*About this exercise:*
Your answer should hold every line of the records below that contains the string "Hlen".
#### Dataset extract ####
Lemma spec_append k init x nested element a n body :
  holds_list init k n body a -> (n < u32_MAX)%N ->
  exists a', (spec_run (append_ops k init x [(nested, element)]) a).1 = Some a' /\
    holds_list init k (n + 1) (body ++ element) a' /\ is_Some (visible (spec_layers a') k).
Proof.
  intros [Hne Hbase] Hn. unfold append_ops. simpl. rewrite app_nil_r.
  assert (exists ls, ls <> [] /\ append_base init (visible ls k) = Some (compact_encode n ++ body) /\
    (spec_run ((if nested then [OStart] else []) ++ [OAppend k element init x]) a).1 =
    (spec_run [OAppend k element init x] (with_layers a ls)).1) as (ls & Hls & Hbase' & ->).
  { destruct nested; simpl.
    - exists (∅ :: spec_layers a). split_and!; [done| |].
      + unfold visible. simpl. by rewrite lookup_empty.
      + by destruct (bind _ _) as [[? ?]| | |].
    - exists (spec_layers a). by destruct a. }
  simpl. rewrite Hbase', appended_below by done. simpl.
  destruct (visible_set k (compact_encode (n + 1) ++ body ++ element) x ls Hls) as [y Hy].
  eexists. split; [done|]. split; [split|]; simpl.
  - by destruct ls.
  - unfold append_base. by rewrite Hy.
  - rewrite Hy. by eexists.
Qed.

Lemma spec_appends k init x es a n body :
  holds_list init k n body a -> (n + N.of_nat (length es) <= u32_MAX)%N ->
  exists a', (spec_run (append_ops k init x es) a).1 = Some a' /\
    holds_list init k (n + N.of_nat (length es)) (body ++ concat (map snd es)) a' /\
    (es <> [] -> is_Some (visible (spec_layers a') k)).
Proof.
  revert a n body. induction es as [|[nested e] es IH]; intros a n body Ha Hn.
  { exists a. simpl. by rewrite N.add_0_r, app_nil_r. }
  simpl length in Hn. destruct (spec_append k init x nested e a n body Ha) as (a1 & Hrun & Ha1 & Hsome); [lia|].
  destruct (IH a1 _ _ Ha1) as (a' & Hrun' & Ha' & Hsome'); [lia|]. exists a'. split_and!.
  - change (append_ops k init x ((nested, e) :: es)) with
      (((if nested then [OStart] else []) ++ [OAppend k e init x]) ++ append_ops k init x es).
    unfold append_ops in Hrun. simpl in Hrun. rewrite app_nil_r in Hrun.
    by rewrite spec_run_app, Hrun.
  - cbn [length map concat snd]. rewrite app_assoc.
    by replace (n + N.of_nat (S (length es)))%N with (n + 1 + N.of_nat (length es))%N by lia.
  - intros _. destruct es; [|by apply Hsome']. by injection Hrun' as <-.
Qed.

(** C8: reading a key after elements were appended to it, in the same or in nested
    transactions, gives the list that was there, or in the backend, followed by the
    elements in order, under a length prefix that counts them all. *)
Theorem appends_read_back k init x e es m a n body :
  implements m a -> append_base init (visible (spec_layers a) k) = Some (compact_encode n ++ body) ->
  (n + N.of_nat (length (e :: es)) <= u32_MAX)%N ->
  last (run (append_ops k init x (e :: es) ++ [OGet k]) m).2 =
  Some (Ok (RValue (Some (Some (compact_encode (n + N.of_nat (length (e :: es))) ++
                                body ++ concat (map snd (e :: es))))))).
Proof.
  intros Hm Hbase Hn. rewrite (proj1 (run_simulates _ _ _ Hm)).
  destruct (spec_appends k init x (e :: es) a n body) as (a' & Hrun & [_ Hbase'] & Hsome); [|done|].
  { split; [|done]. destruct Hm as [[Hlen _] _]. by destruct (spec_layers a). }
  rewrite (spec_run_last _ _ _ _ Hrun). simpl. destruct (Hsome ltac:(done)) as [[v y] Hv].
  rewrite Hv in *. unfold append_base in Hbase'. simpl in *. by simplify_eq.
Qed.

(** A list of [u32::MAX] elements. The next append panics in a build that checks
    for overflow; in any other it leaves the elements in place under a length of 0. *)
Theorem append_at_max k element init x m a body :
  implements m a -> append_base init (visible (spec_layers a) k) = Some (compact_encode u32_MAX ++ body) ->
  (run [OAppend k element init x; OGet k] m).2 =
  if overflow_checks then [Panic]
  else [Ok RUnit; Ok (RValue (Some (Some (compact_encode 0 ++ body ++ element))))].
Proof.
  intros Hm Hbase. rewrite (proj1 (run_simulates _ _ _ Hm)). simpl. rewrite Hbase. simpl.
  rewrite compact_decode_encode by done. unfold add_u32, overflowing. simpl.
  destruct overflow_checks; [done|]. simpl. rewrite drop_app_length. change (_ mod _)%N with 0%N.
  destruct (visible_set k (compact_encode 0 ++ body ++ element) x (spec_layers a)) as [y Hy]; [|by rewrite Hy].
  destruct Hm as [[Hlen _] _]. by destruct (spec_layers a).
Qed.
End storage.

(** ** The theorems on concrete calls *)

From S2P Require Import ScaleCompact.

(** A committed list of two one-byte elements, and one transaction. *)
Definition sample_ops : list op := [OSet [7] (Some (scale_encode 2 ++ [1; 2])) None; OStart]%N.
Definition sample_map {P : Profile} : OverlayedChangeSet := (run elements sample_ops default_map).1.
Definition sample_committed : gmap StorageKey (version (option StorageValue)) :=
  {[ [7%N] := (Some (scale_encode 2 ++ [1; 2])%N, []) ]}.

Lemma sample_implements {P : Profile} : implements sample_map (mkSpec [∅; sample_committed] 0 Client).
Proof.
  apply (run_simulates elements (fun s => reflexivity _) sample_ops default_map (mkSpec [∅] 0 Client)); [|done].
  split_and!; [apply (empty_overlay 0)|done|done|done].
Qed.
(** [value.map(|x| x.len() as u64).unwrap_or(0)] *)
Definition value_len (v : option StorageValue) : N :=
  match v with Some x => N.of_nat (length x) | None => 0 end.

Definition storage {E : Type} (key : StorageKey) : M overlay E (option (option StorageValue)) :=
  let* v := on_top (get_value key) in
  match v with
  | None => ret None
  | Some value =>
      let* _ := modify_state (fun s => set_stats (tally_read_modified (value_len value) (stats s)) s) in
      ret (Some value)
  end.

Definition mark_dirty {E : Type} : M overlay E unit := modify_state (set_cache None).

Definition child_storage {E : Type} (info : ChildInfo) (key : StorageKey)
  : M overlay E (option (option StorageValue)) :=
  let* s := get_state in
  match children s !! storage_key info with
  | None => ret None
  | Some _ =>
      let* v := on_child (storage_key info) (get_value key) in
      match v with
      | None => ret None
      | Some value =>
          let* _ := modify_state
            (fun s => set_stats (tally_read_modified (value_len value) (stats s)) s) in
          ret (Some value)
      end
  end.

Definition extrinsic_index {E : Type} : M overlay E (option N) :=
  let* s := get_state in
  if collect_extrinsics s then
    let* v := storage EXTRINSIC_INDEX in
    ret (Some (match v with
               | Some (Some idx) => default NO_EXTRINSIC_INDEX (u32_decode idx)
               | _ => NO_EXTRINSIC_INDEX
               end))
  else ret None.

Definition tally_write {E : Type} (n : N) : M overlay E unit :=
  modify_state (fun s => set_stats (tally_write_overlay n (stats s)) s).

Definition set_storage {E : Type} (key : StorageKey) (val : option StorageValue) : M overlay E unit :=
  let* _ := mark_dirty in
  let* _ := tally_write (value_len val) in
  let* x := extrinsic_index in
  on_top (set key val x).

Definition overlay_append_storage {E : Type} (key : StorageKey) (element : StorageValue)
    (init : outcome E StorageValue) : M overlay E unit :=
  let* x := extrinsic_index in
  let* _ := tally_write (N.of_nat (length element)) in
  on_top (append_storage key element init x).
####
*Output for this task:*
  { split; [|done]. destruct Hm as [[Hlen _] _]. by destruct (spec_layers a). }
  destruct Hm as [[Hlen _] _]. by destruct (spec_layers a).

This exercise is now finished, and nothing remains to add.